万引きは犯罪、立派な窃盗なのだ、と。大抵の万引き犯は、たかが万引きで何故官憲を呼ぶのだと騒ぐ。しかし、たかが、ではないのだ。本一冊でも値段がついており、売り物だ。古本屋として仕入れている品である。元手がかかっているのだし、あそこの店は盗り放題などと評判にでもなれば、店の死活問題にも直結する。だから『古書の家』では万引き犯にはとても厳しい。

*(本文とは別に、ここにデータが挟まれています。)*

(** An id that was never passed is not a key. *)
Lemma step_fresh id k d :
  k <> id -> processed d !! k = None ->
  processed (snd (AlreadyProcessed id d)) !! k = None.
Proof.
  intros Hne Hk. unfold AlreadyProcessed.
  destruct (decide (id = "")); [done|].
  destruct (index (processed d) id); [done|].
  simpl. by rewrite lookup_insert_ne.
Qed.

Lemma calls_fresh ids k : forall d,
  k ∉ ids -> processed d !! k = None -> processed (calls ids d) !! k = None.
Proof.
  induction ids as [|id ids IH]; intros d Hni Hk; simpl; [done|].
  apply not_elem_of_cons in Hni as [Hne Hni].
  apply IH; [done|]. by apply step_fresh.
Qed.

Lemma seen_again id d :
  processed d !! id = Some true -> id <> "" -> AlreadyProcessed id d = (true, d).
Proof.
  intros Hk Hne. unfold AlreadyProcessed.
  destruct (decide (id = "")); [done|].
  unfold index. by rewrite Hk.
Qed.

(** C9. Deduplicator check-and-set.  In a deduplicator reached from
    [NewMessageDeduplicator] by any history of calls: a call with the empty
    id returns false and changes nothing; a call with a non-empty id that
    the history does not contain returns false and adds exactly that id, so
    the size grows by one; and after that call, whatever calls come in
    between, every further call with the same id returns true and leaves
    the deduplicator, hence its size, unchanged. *)
Theorem C9_dedup_check_and_set (n : Z) (history : list string) (id : string) :
  let d := calls history (NewMessageDeduplicator n) in
  AlreadyProcessed "" d = (false, d)
  /\ (id <> "" -> id ∉ history ->
      exists d',
        AlreadyProcessed id d = (false, d')
        /\ processed d' = <[id := true]> (processed d)
        /\ Size d' = S (Size d)
        /\ forall later,
             let d'' := calls later d' in
             AlreadyProcessed id d'' = (true, d'')
             /\ Size (snd (AlreadyProcessed id d'')) = Size d'').
Proof.
  intros d. split; [done|].
  intros Hne Hfresh.
  assert (Hnone : processed d !! id = None).
  { apply calls_fresh; [done|]. unfold NewMessageDeduplicator. simpl. apply lookup_empty. }
  exists {| processed := <[id := true]> (processed d); maxSize := maxSize d |}.
  repeat split.
  - unfold AlreadyProcessed. destruct (decide (id = "")); [done|].
    unfold index. by rewrite Hnone.
  - unfold Size. simpl. by apply map_size_insert_None.
  - apply seen_again; [|done]. apply calls_keep. simpl. apply lookup_insert_eq.
  - rewrite seen_again; [done| |done]. apply calls_keep. simpl. apply lookup_insert_eq.
Qed.

(** C9 on a deduplicator that has seen [m0]: the first [m1] is new, the
    second is a duplicate even after an [m2] in between. *)
Lemma C9_dedup_check_and_set_witness :
  exists d',
    AlreadyProcessed "m1" (calls ["m0"] (NewMessageDeduplicator 0)) = (false, d')
    /\ processed d' = <["m1" := true]> (processed (calls ["m0"] (NewMessageDeduplicator 0)))
    /\ Size d' = S (Size (calls ["m0"] (NewMessageDeduplicator 0)))
    /\ forall later,
         AlreadyProcessed "m1" (calls later d') = (true, calls later d')
         /\ Size (snd (AlreadyProcessed "m1" (calls later d'))) = Size (calls later d').
Proof.
  apply (proj2 (C9_dedup_check_and_set 0 ["m0"] "m1")).
  - done.
  - apply (bool_decide_unpack _). by vm_compute.
Defined.

End DedupFacts.

(** ** The mail drainer *)

Section MailDrainFacts.

Import MailDrain.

それでいいと、ルルも思う。本が大好きだからこそ、読みたい本はお金を出すべきだと思うし、何よりも書いた人に対しても失礼だと思う。大切に大事に読んで、確かな何かを感じることを楽しみたい。純粋に楽しむためには、盗んではいけないと思う。
本が大好きだから、ルルはそう思っている。おそらくは、テトも。